← Back to team overview

openstack team mailing list archive

Re: Jenkins vs SmokeStack tests & Gerrit merge blockers

 


On 06/28/2012 01:49 PM, Dan Prince wrote:
> 
> 
> ----- Original Message -----
>> From: "Monty Taylor" <mordred@xxxxxxxxxxxx> To:
>> openstack@xxxxxxxxxxxxxxxxxxx Sent: Thursday, June 28, 2012
>> 11:13:28 AM Subject: Re: [Openstack] Jenkins vs SmokeStack tests &
>> Gerrit merge blockers
>> 
>> 
>> 
>> On 06/28/2012 07:32 AM, Daniel P. Berrange wrote:
>>> Today we face a situation where Nova GIT master fails to pass
>>> all the libvirt test cases. This regression was accidentally
>>> introduced by the following changeset
>>> 
>>> https://review.openstack.org/#/c/8778/
>>> 
>>> If you look at the history of that, the first SmokeStack test
>>> run fails with some (presumably) transient errors, and added
>>> negative karma to the change against patchset 2. If it were not
>>> for this transient failure, it should have shown the regression
>>> in the libvirt test case. The libvirt test case in question was
>>> one that is skipped, unless libvirt is actually present on the
>>> host running the tests. SmokeStack had made sure the tests would
>>> run on such a host.
>>> 
>>> There were then further patchsets uploaded, and patchset 4 was 
>>> approved for merge. Jenkins ran its gate jobs and these all
>>> passed successfully.
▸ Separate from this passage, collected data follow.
(* ===== verification/Typing.v ===== *)
(** * The typing tracker

    [typing.rs] is not part of the sources at hand; the tracker is
    modelled from its description: one entry per user, holding the channel
    and the time of the last notification; an entry older than
    [TYPING_TIMEOUT] is no longer reported, and nothing is removed eagerly.

    The clock is explicit: [insert] and [check] take the time at which
    they run, in nanoseconds as an [Instant] has it; [TYPING_TIMEOUT] is
    in seconds. *)

From Stdlib Require Import ssreflect.
From stdpp Require Import gmap list strings.
From S2P Require Import Prelude Store Addr Transport.

Open Scope general_if_scope.

(** One second of the clock. *)
Definition SECOND : N := 1000000000.

Module Typing.

Record t := { entries : gmap N (N * N) }.

Definition new : t := {| entries := ∅ |}.

(** [insert(user, channel)] at time [now]: the entry of the user is
    replaced. *)
Definition insert (now : N) (author channel : N) (self : t) : t :=
  {| entries := <[author := (channel, now)]> (entries self) |}.

Section check.
Context {common : Common} {order : HashOrder}.

(** An entry made at [time] is reported at [now] while it is not older
    than the timeout. *)
Definition live (now time : N) : Prop := (now - time ≤ TYPING_TIMEOUT * SECOND)%N.

Definition reported (now channel : N) (self : t) (u : N) : Prop :=
  match entries self !! u with
  | Some (c, time) => c = channel ∧ live now time
  | None => False
  end.

#[export] Instance reported_dec now channel self u : Decision (reported now channel self u).
Proof. unfold reported, live. destruct (entries self !! u) as [[c time]|]; apply _. Defined.

(** The users reported for a channel, in the order of the map. *)
Definition typing_in (now channel : N) (self : t) : list N :=
  filter (reported now channel self) (iter_keys (entries self)).

(** "a is typing...", "a and b are typing...", "a, b and c are typing...". *)
Fixpoint enumerate (names : list string) : string :=
  match names with
  | [] => EmptyString
  | [a] => a
  | [a; b] => a +:+ " and " +:+ b
  | a :: names => a +:+ ", " +:+ enumerate names
  end.

Definition summary (names : list string) : option string :=
  match names with
  | [] => None
  | [a] => Some (a +:+ " is typing...")
  | _ => Some (enumerate names +:+ " are typing...")
  end.

(** [check(current_channel, state)] at time [now]: users the mirror does
    not know are left out. *)
Definition check (now : N) (current_channel : option N) (state : State) (self : t)
    : option string :=
  channel ← current_channel;
  summary (omap (λ u, user_name <$> State.users state !! u) (typing_in now channel self)).

End check.

(** ** Facts *)

Section facts.
Context {common : Common} {order : HashOrder}.
Implicit Types (self : t) (u author channel c now time : N).

Lemma elem_of_typing_in now c self u :
  u ∈ typing_in now c self ↔ ∃ time, entries self !! u = Some (c, time) ∧ live now time.
Proof.
  unfold typing_in, reported. rewrite list_elem_of_filter iter_keys_elem_of.
  destruct (entries self !! u) as [[c' time]|]; [|naive_solver].
  split; [intros [[-> ?] _]; by exists time|]. intros (? & [= -> <-] & ?). by split; [|eexists].
Qed.

Lemma typing_in_NoDup now c self : NoDup (typing_in now c self).
Proof. apply NoDup_filter, iter_keys_NoDup. Qed.

(** A user is reported for the channel of the last notification, from
    the notification until the timeout has passed. *)
Lemma typing_in_insert now time author channel c u self :
  u ∈ typing_in now c (insert time author channel self) ↔
  if decide (u = author) then c = channel ∧ live now time
  else u ∈ typing_in now c self.
Proof.
  rewrite !elem_of_typing_in /=. case_decide as Hu.
  - subst u. rewrite lookup_insert_eq. naive_solver.
  - by rewrite lookup_insert_ne // elem_of_typing_in.
Qed.

(** One entry per user: a user is reported for one channel at most. *)
Lemma typing_in_one_channel now c c' self u :
  u ∈ typing_in now c self → u ∈ typing_in now c' self → c = c'.
Proof. rewrite !elem_of_typing_in. naive_solver. Qed.

(** Expiry needs no removal: once the timeout has passed the user is
    gone from every channel. *)
Lemma typing_in_expired now time author channel c self :
  (time + TYPING_TIMEOUT * SECOND < now)%N →
  author ∉ typing_in now c (insert time author channel self).
Proof. rewrite typing_in_insert decide_True //. unfold live. lia. Qed.

Lemma summary_is_Some names : is_Some (summary names) ↔ names ≠ [].
Proof. destruct names as [|? [|? ?]]; simpl; split; (done || by eexists). Qed.

Lemma app_nonempty (s t : string) : t ≠ EmptyString → s +:+ t ≠ EmptyString.
Proof. intros Ht. destruct s; [by rewrite app_nil|by rewrite app_cons]. Qed.

(** A summary is never the empty text. *)
Lemma summary_nonempty names text : summary names = Some text → text ≠ EmptyString.
Proof. destruct names as [|? [|? ?]]; [done|..]; intros [= <-]; by apply app_nonempty. Qed.

Lemma check_nonempty now current state self text :
  check now current state self = Some text → text ≠ EmptyString.
Proof. destruct current; [apply summary_nonempty|done]. Qed.

Lemma check_None_no_channel now state self : check now None state self = None.
Proof. done. Qed.

Lemma check_is_Some now c state self :
  is_Some (check now (Some c) state self) ↔
  ∃ u, u ∈ typing_in now c self ∧ is_Some (State.users state !! u).
Proof.
  unfold check. simpl. rewrite summary_is_Some. split.
  - intros Hne. destruct (omap _ _) as [|name names] eqn:Hnames; [done|].
    assert (name ∈ name :: names) as Hin by left. rewrite -Hnames list_elem_of_omap in Hin.
    destruct Hin as (u & Hu & Hname). exists u. split; [done|].
    by destruct (State.users state !! u); [eexists|].
  - intros (u & Hu & [usr Husr]) Hnil.
    assert (user_name usr ∈ omap (λ u, user_name <$> State.users state !! u)
                                (typing_in now c self)) as Hin.
    { apply list_elem_of_omap. exists u. by rewrite Husr. }
    rewrite Hnil in Hin. by apply elem_of_nil in Hin.
Qed.

End facts.

End Typing.

Abbreviation Typing := Typing.t.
I am told that Jenkins will actually run
>>> the unittests that are included in Nova, so I would have expected
>>> it to see the flawed libvirt test case, but it didn't. I presume
>>> therefore, that Jenkins is not running on a libvirt enabled
>>> host.
>> 
>> Kind of - it's sadly more complex than that ...
>> 
>>> The end result was that the broken changeset was merged to
>>> master, which in turns means any other developers submitting
>>> changes touching the libvirt area will get broken tests reported
>>> that were not actually their own fault.
>>> 
>>> This leaves me with the following questions...
>>> 
>>> 1. Why was the recorded failure from SmokeStack not considered to
>>> be a blocker for the merge of the commit by Gerrit or Jenkins or
>>> any of the reviewers ?
>>> 
>>> 2. Why did SmokeStack not get re-triggered for the later patch 
>>> set revisions, before it was merged ?
>> 
>> The answer to 1 and 2 is largely the same - SmokeStack is a
>> community contributed resources and is not managed by the CI team.
>> Dan Prince does a great job with it, but it's not a resource that
>> we have the ability to fix should it start messing up, so we have
>> not granted it the permissions to file blocking votes.
> 
> I would add that if anyone else is interested in collaborating on
> making SmokeStack better I'm more than happy to give access. Its all
> open source and has been since Cactus.
> 
> As is now SmokeStack can can cast a -1 vote and hopefully this is
> proving to be useful. I'm open to suggestions.

I think it's stellar!

>> 
>> The tests that smokestack runs could all be written such that they 
>> are run by jenkins.
> 
> I actually put in quite a bit of work to maintain an openstack_vpc
> job on Jenkins post-Cactus. When we talked about gating on this job
> at the Diablo conference the idea didn't seem to get very far... I
> kind of saw that as the end of the line for maintaining an
> openstack_vpc job and eventually it went away. Not sure who deleted
> it, but anyway.
>
> The way I see it there is value in both testing systems. Rather than
> complaining about why one system exists and/or doesn't port its tests
> to the other.... why don't we build on each others strengths. Seeing
> a green "verified +1" from both Jenkins and SmokeStack on a review
> should be very encouraging... and if one of the two systems fails it
> might require further investigation.

I completely agree with that. I'm still hoping we'll see more systems
from more people so that the set of combinations get larger.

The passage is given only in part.